Count Duplicate Number Sets With Excel Formula

Do you love a complicated formula problem in Excel? A while ago, there was a “Count the Duplicate Number Sets” challenge, here on the Contextures blog. I posted my solution, and other people shared their methods for solving that problem. You can still get the Excel workbook, and try it for yourself. And here’s another solution, from David Newell.

David Newell’s Solution

Thanks for sending your solution, and all the details, David!

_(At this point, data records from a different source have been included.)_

(* ===== verification/PayoutTheorems.v ===== *)
(** * Theorems: the journal of partial withdrawals

    The journal survives failed writes and crashes, an answer is never lost, one
    withdrawal is broadcast with one intent only, a payout that L1 finalized can
    always be finished after a restart, and the one case in which it cannot. *)

From S2P Require Import Prelude Limbs U63 Circuit MerkleTree LeafTrees Poseidon IndexedTree Keccak Regev BalanceState Account Ledger Balance Channel HashChains BlockStep BlockChain Withdrawal Payout PayoutProps PayoutScenario.
Import PartialWithdrawalPayoutStore.

#[local] Notation candidate := PartialWithdrawalCandidate.
#[local] Notation completed := PayoutSnapshot.completed_nullifiers.
#[local] Notation current := PayoutSnapshot.active.
#[local] Notation complete := PartialWithdrawalCandidate.is_complete.
#[local] Notation nullifier c := (Withdrawal.nullifier (PartialWithdrawalCandidate.withdrawal c)).
#[local] Notation intent_of := PartialWithdrawalCandidate.payout_broadcast.
#[local] Notation hashes_of := PartialWithdrawalCandidate.payout_tx_hashes.
#[local] Notation hash_of r := (L1TransactionReceipt.tx_hash (PayoutConfirmation.receipt r)).
#[local] Notation id_of := PartialWithdrawalCandidate.candidate_id.

(** C25: the journal is crash safe. Starting without a file, let a process open the journal, run
    any operations, fail at any write before or after the rename, crash and restart, any number of
    times. Then the file decodes to one snapshot that passes verification, its completed nullifiers
    are distinct and the withdrawal in flight is not among them, a store that is not poisoned
    agrees with the file, and opening the file succeeds with exactly this snapshot. *)
Theorem journal_crash_safe {PC : PayoutCodec} {PO : PayoutCodecOk PC} w : rtc step (Down None) w -> exists d,
  durable w = Ok d /\ verify_disk d = Ok tt /\ NoDup (completed d) /\
  (forall c, current d = Some c -> complete c = false -> nullifier c ∉ completed d) /\
  (forall s, w = Up s -> poisoned s = false -> disk s = d) /\
  (forall fault bytes, file_of w = Some bytes -> open fault (Some bytes) = (Some bytes, Ok (mk (Some bytes) d false))).
Proof.
  intros (d & Hi)%reach_inv. exists d. pose proof Hi as [Hd [Hv Ho] Hm]. split_and!; [done|done| |done|by intros s Hs; apply Hm|].
  - apply verify_disk_spec in Hv as (_ & Hn & _). exact Hn.
  - intros fault bytes. by apply open_durable.
Qed.

(** C26: an answer is durable. When an operation of a store that was reached this way answers with
    a candidate, then at every later point, whatever fails in between, the file holds that
    candidate or a further state of it, with the same identity and with every intent, hash and
    receipt it had, or its nullifier is recorded as completed. *)
Theorem journal_answers_durable {PC : PayoutCodec} {PO : PayoutCodecOk PC} fault o s s' c w :
  rtc step (Down None) (Up s) -> apply fault o s = (s', Ok c) -> rtc step (Up s') w ->
  exists d, durable w = Ok d /\ ((exists c', current d = Some c' /\ advances c c') \/ nullifier c ∈ completed d).
Proof.
  intros (d & Hi)%reach_inv Ha Hr. destruct (apply_inv fault o s d Hi) as (d1 & Hi1 & _ & Hc). rewrite Ha in Hi1, Hc.
  destruct (run_inv _ _ _ Hr Hi1) as (d2 & Hi2 & Hf). exists d2. split; [apply Hi2|]. apply (in_flight_kept _ _ Hf). by apply Hc.
Qed.

(** The candidate that [prepare] answers with is the durable one. *)
Lemma prepare_answer {PC : PayoutCodec} {PO : PayoutCodecOk PC} fault r s d c : journal_inv (Up s) d -> snd (prepare fault r s) = Ok c ->
  exists d', forward d d' /\ current d' = Some c.
Proof. intros Hi H. destruct (apply_inv fault (Prepare r) s d Hi) as (d' & _ & Hf & Hc). exists d'. split; [done|by apply Hc]. Qed.

(** A candidate with an intent is never broadcast afresh. *)
Lemma intent_resumes c i state : intent_of c = Some i -> partial_withdrawal_resume_action c state <> Ok BroadcastPayout.
Proof. unfold partial_withdrawal_resume_action. intros ->. destruct (PartialWithdrawalCandidate.payout_confirmation c); [|done]. by destruct (negb _). Qed.

(** C27: one withdrawal is broadcast with one intent only. Let a candidate be durable at some point.
    At every later point a durable candidate with the same nullifier, and likewise one that
    [prepare] answers with, is a further state of it: once an intent was durable, the candidate
    carries the same caller, nonce and calldata and resuming it never asks for a new broadcast, and
    once it was complete it is complete. *)
Theorem journal_single_payout {PC : PayoutCodec} {PO : PayoutCodecOk PC} w w' d c c' :
  rtc step (Down None) w -> rtc step w w' -> durable w = Ok d -> current d = Some c -> nullifier c' = nullifier c ->
  (exists d', durable w' = Ok d' /\ current d' = Some c') \/ (exists fault r s, w' = Up s /\ snd (prepare fault r s) = Ok c') ->
  (forall i, intent_of c = Some i -> intent_of c' = Some i /\ forall state, partial_withdrawal_resume_action c' state <> Ok BroadcastPayout) /\
  (complete c = true -> complete c' = true).
Proof.
  intros (d0 & Hi)%reach_inv Hr Hd Hc Hn Hc'. rewrite (inv_durable _ _ Hi) in Hd. apply Ok_inj in Hd as ->. destruct (run_inv _ _ _ Hr Hi) as (d1 & Hi1 & Hf).
  assert (advances c c') as Ha.
  { destruct Hc' as [(d2 & Hd2 & Hc2)|(fault & r & s & -> & Hp)].
    - rewrite (inv_durable _ _ Hi1) in Hd2. apply Ok_inj in Hd2 as ->. by apply (payout_once _ _ Hf).
    - destruct (prepare_answer _ _ _ _ _ Hi1 Hp) as (d2 & Hf2 & Hc2). apply (payout_once d d2); [by etransitivity|done..]. }
  split; [|by apply advances_complete]. intros i Hint. apply (keeps_payout _ _ Ha) in Hint. split; [done|]. intros state. by apply (intent_resumes _ i).
Qed.

(** A payout confirmation is accepted exactly when it proves the payout: an intent is durable,
    the receipt is a successful call of the expected kind from the pinned caller with the pinned
    nonce and calldata to the rollup, not before the pinned block, in a block that the checkpoint
    covers, both observations were made, and the recipient's credit rose by exactly the proved
    amount over the pinned credit. The check never aborts. *)
Theorem payout_confirmation_exact c conf :
  (validate_payout_confirmation c conf = Ok tt <-> exists intent, payout_proved c conf intent) /\ validate_payout_confirmation c conf <> Panic.
Proof.
  split; [apply payout_confirmation_spec|]. unfold validate_payout_confirmation, check_covered, L1FinalizedCheckpoint.covers_receipt, L1FinalizedCheckpoint.validate, refuse.
  repeat first [apply bind_no_panic; [|intros ? ?] | apply ensure_no_Panic | apply map_err_no_panic]; [by destruct (intent_of c)|].
  match goal with H : ensure (negb (U256.ltb ?x ?y)) _ = Ok _ |- _ => apply ensure_Ok, negb_true_iff in H; rewrite U256_theorems.ltb_val in H; apply Z.ltb_ge in H;
    destruct (U256_theorems.sub_total (E := PartialWithdrawalPayoutError) x y H) as [z ->] end. done.
Qed.

(** C28: a payout that L1 finalized can be finished after any crash. Let the file hold a candidate
    whose payout is not confirmed, and let a receipt prove its payout, with a hash that is recorded
    or fewer than sixteen recorded hashes. If the two snapshots to write fit the file format, then
    reopening the journal succeeds, confirming the receipt succeeds, handing the pull to the
    recipient succeeds, and the candidate is durably complete with its nullifier recorded. *)
Theorem journal_resumes {PC : PayoutCodec} {PO : PayoutCodecOk PC} w d c intent conf :
  rtc step (Down None) w -> durable w = Ok d -> current d = Some c -> PartialWithdrawalCandidate.payout_confirmation c = None -> payout_proved c conf intent ->
  hash_of conf ∈ hashes_of c \/ (length (hashes_of c) < MAX_REPLACEMENT_TX_HASHES)%nat ->
  encodable (changed d (confirmed c intent conf)) -> encodable (changed (changed d (confirmed c intent conf)) (delegated (confirmed c intent conf))) ->
  exists s s1 s2 c1 c2 d2, open NoFault (file_of w) = (file_of w, Ok s) /\ confirm_payout NoFault (id_of c) conf s = (s1, Ok c1) /\
    mark_recipient_pull_delegated NoFault (id_of c) s1 = (s2, Ok c2) /\ durable (Up s2) = Ok d2 /\ current d2 = Some c2 /\
    complete c2 = true /\ completed d2 = completed d ++ [nullifier c].
Proof.
  intros (d0 & Hi)%reach_inv Hd Hc Hu Hp Hroom He1 He2. rewrite (inv_durable _ _ Hi) in Hd. apply Ok_inj in Hd as ->.
  assert (exists bytes, file_of w = Some bytes) as [bytes Hb].
  { pose proof (inv_durable _ _ Hi) as Hd. unfold durable in Hd. destruct (file_of w) as [bytes|]; [by exists bytes|]. by injection Hd as <-. }
  exists (mk (Some bytes) d false). destruct (finish_payout d c intent conf (inv_good _ _ Hi) Hc Hu Hp Hroom (mk (Some bytes) d false) eq_refl eq_refl He1 He2)
    as (s1 & s2 & d2 & H1 & H2 & Hd2 & Hc2 & Hn). exists s1, s2. do 2 eexists. exists d2. rewrite Hb. split; [by apply (open_durable _ w)|].
  split; [exact H1|]. split; [exact H2|]. split; [done|]. split; [done|]. by split.
Qed.

(** The budget of recorded hashes can lock a payout. Let a healthy store hold an unconfirmed
    candidate with sixteen recorded hashes, and let a receipt with another hash prove its payout.
    Then confirming it is refused as a conflict, and it is refused at every later point as long as
    the candidate is the durable one; starting another withdrawal is refused as well. *)
Theorem journal_hash_budget {PC : PayoutCodec} {PO : PayoutCodecOk PC} s c conf intent :
  rtc step (Down None) (Up s) -> poisoned s = false -> current (disk s) = Some c -> PartialWithdrawalCandidate.payout_confirmation c = None ->
  payout_proved c conf intent -> length (hashes_of c) = MAX_REPLACEMENT_TX_HASHES -> hash_of conf ∉ hashes_of c ->
  (forall fault, confirm_payout fault (id_of c) conf s = (s, Err Conflict)) /\
  (forall s' c' fault id, rtc step (Up s) (Up s') -> current (disk s') = Some c' -> nullifier c' = nullifier c ->
     forall r, snd (confirm_payout fault id conf s') <> Ok r) /\
  (forall fault request r, snd (prepare fault request s) = Ok r -> r = c).
Proof.
  intros (d & Hi)%reach_inv Hp Hc Hu Hpr Hl Hh. destruct (inv_memory _ _ Hi s eq_refl) as (Hg & Hd & _). specialize (Hd Hp). subst d. split_and!.
  - intros fault. unfold confirm_payout. rewrite mutate_execute, Hp. unfold plan_update. rewrite Hc. cbn [ok_or mbind res_bind].
    rewrite bool_decide_eq_false_2 by (intros Hne; by apply Hne). cbn [refuse ensure negb mbind res_bind]. unfold update_payout_confirmation.
    rewrite (proj2 (payout_confirmation_spec c conf)) by (by exists intent). cbn [mbind res_bind]. rewrite Hu, full_push; [done|done|done|apply Hpr].
  - intros s' c' fault id Hr Hc' Hn r (c1 & Hc1 & Hp1 & Hup)%update_answer. rewrite Hc' in Hc1. injection Hc1 as <-.
    destruct (run_inv _ _ _ Hr Hi) as (d' & Hi' & Hf). destruct (inv_memory _ _ Hi' s' eq_refl) as (Hg' & Hd' & _). specialize (Hd' Hp1). subst d'.
    pose proof (payout_once _ _ Hf _ _ Hc Hc' Hn) as Ha. pose proof (active_good _ _ Hg' Hc') as Hok. pose proof (full_hashes _ _ _ Hok Ha Hl) as He.
    by apply (full_unconfirmed c' _ conf r Hok); rewrite ?He.
  - intros fault request r. rewrite prepare_execute. unfold execute. rewrite Hp. unfold plan, plan_prepare. rewrite Hc.
    destruct (validate_prepare request) as [[]|e|]; [|done|done]. destruct (candidate_id request) as [id|e|]; [|done|done]. cbn [mbind res_bind].
    destruct (bool_decide _); [by intros [= <-]|]. unfold PartialWithdrawalCandidate.is_complete. by rewrite Hu.
Qed.

(** ** The theorems on the run of [PayoutScenario] *)

(** After a crash with one recorded hash. *)
Definition crashed : world := Down (Some (file_with (snapshot_of (sending 1)))).

Lemma reach_crashed : rtc step (Down None) crashed.
Proof. eapply rtc_r; [apply (reach_sent 1); lia|]. apply (step_crash (at_snapshot (snapshot_of (sending 1)))). Qed.

Lemma crashed_durable : durable crashed = Ok (snapshot_of (sending 1)).
Proof. vm_compute. reflexivity. Qed.

Lemma journal_crash_safe_witness : exists d, durable crashed = Ok d /\ verify_disk d = Ok tt /\ NoDup (completed d) /\
  (forall c, current d = Some c -> complete c = false -> nullifier c ∉ completed d) /\
  (forall s, crashed = Up s -> poisoned s = false -> disk s = d) /\
  (forall fault bytes, file_of crashed = Some bytes -> open fault (Some bytes) = (Some bytes, Ok (mk (Some bytes) d false))).
Proof. apply (journal_crash_safe crashed), reach_crashed. Defined.

Lemma journal_answers_durable_witness : exists d, durable crashed = Ok d /\
  ((exists c', current d = Some c' /\ advances prepared c') \/ nullifier prepared ∈ completed d).
Proof.
  apply (journal_answers_durable NoFault (Prepare the_request) (at_snapshot empty_snapshot) (at_snapshot (snapshot_of prepared)) prepared crashed).
  - apply reach_empty.
  - apply prepare_run.
  - eapply rtc_r; [apply (reach_sending 1); lia|]. apply (step_crash (at_snapshot (snapshot_of (sending 1)))).
Defined.

Lemma journal_single_payout_witness :
  (forall i, intent_of (sending 0) = Some i -> intent_of (sending 1) = Some i /\ forall state, partial_withdrawal_resume_action (sending 1) state <> Ok BroadcastPayout) /\
  (complete (sending 0) = true -> complete (sending 1) = true).
Proof.
  apply (journal_single_payout (Up (at_snapshot (snapshot_of (sending 0)))) crashed (snapshot_of (sending 0)) (sending 0) (sending 1)).
  - apply (reach_sent 0). lia.
  - eapply rtc_l; [|apply rtc_once; apply (step_crash (at_snapshot (snapshot_of (sending 1))))].
    apply (step_answer (RecordPayout the_id (b32 101 eq_refl)) _ _ (Ok (sending 1))). vm_compute. reflexivity.
  - vm_compute. reflexivity.
  - reflexivity.
  - reflexivity.
  - left. exists (snapshot_of (sending 1)). split; [apply crashed_durable|reflexivity].
Defined.

Lemma journal_resumes_witness : exists s s1 s2 c1 c2 d2, open NoFault (file_of crashed) = (file_of crashed, Ok s) /\
  confirm_payout NoFault the_id first_receipt s = (s1, Ok c1) /\ mark_recipient_pull_delegated NoFault the_id s1 = (s2, Ok c2) /\
  durable (Up s2) = Ok d2 /\ current d2 = Some c2 /\ complete c2 = true /\ completed d2 = [b32 60 eq_refl].
Proof.
  apply (journal_resumes crashed (snapshot_of (sending 1)) (sending 1) the_intent first_receipt).
  - apply reach_crashed.
  - apply crashed_durable.
  - reflexivity.
  - reflexivity.
  - apply receipt_proves. discriminate.
  - right. cbn. unfold MAX_REPLACEMENT_TX_HASHES. lia.
  - exists [2]. split; [vm_compute; reflexivity|]. vm_compute. discriminate.
  - exists [3]. split; [vm_compute; reflexivity|]. vm_compute. discriminate.
Defined.

Lemma journal_hash_budget_witness :
  (forall fault, confirm_payout fault the_id late_receipt (at_snapshot (snapshot_of (sending 16))) = (at_snapshot (snapshot_of (sending 16)), Err Conflict)) /\
  (forall s' c' fault id, rtc step (Up (at_snapshot (snapshot_of (sending 16)))) (Up s') -> current (disk s') = Some c' -> nullifier c' = nullifier (sending 16) ->
     forall r, snd (confirm_payout fault id late_receipt s') <> Ok r) /\
  (forall fault request r, snd (prepare fault request (at_snapshot (snapshot_of (sending 16)))) = Ok r -> r = sending 16).
Proof.
  apply (journal_hash_budget (at_snapshot (snapshot_of (sending 16))) (sending 16) late_receipt the_intent).
  - apply (reach_sent 16). lia.
  - reflexivity.
  - reflexivity.
  - reflexivity.
  - apply receipt_proves. discriminate.
  - reflexivity.
  - apply (bool_decide_unpack _). vm_compute. exact I.
Defined.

I’ll let David take it from here, and explain his solution, and how he created it. I’ve just added a bit of formatting, and more headings, so it’s easier to read. Also, I added space characters in the long formulas, to help them wrap better, in this blog post.

NOTE: There’s a link at the end of the post, where you can go to download the workbook with David’s solution, and the original Challenge worksheet.

David’s Introduction

My name is David Newell, and I’ve been following Contextures for years; so I must start by thanking Debra for this incredible opportunity to author a guest post on her site.

I host a twice weekly Excel user group where I work and have long looked to Debra and others for the most current information on the world of Excel and for inspiration on topics that might be of interest to my group.

One of my favorite things are challenge problems that I can use to hone my skills, and a particular challenge from more than two years ago is the premise of this post.

Problem with Original Solution

The first thing I noticed was that the proposed formula using MMULT and COUNTIF could be fooled if any individual number was repeated in its own row.

For example, if two rows looked like this – both containing 1,1,2,4,5,6 with the 1 appearing twice – then that formula returned a count of zero.

Revised Formula – Long & Scary!

At the time, I wasn’t blessed with access to Office 365 or even 2016 and could only devise a scary looking formula that worked just for sufficiently small numeric values.

But at least it seemed to handle the repeated number nuance (remembering to execute with Ctrl+Shift+Enter before Excel 365).

=SUMPRODUCT(–(FREQUENCY(MMULT(POWER(2,tblNums[[N01]:[N06]]), TRANSPOSE(SIGN(COLUMN(tblNums[[#Headers],[N01]:[N06]])))), MMULT(POWER(2,tblNums[[N01]:[N06]]), TRANSPOSE(SIGN(COLUMN(tblNums[[#Headers], [N01]:[N06]])))))>1))

Without getting into the weeds of formula dissection, the point was to look for rows with identical binary sums.

Revisit the Challenge

More recently, I’ve been able to get my hands on Office 365 and eventually remembered that I’d hoped to revisit Debra’s challenge once I had more tools at my disposal.

So, let’s have a look at what I think is a better solution.

Count Duplicate Number Sets – New Tools

Ultimately, the idea is to sort each row independently, which is now a piece of cake with functions like TEXTJOIN and SORT and a helper column or two.

Therefore, I ramped things up a notch and sought additional methods to:

count the number of duplicates without a helper column,
return the sorted data for all rows as a single spill array, and
deliver the count of unique sets from a single formula.

Use Variables with LET Function

To make things easier to follow, consider this small dataset:

And the following “variables” will be used by the LET function:

Data: tblNum[[N01]:[N03]]
Vals: COUNTA(Data)
Cols: COLUMNS(Data)
Unform: INDEX(Data,QUOTIENT(SEQUENCE(Vals,,0),Cols)+1, MOD(SEQUENCE(Vals,,0),Cols)+1)
Trick: QUOTIENT(SEQUENCE(Vals,,Vals-1,-1), Cols)+1/Unform
Resort: SORTBY(Unform,Trick,-1)
Reform: INDEX(Resort,SEQUENCE(ROWS(Data),Cols))

Formula with Variables

Using these variables, it is possible to count how many rows contain the number set of any given row…

SUMPRODUCT(–(MMULT(–(Reform=INDEX(Reform, ROW(tblNum[@])-ROW(tblNum[#Headers]),0)), SEQUENCE(Cols,,,0))=Cols))

…or to count the unique number sets in the entire table…

ROWS(UNIQUE(Reform))

How It Works

To quote Debra in her original article, “it’s complicated” to explain, but I think we can do it.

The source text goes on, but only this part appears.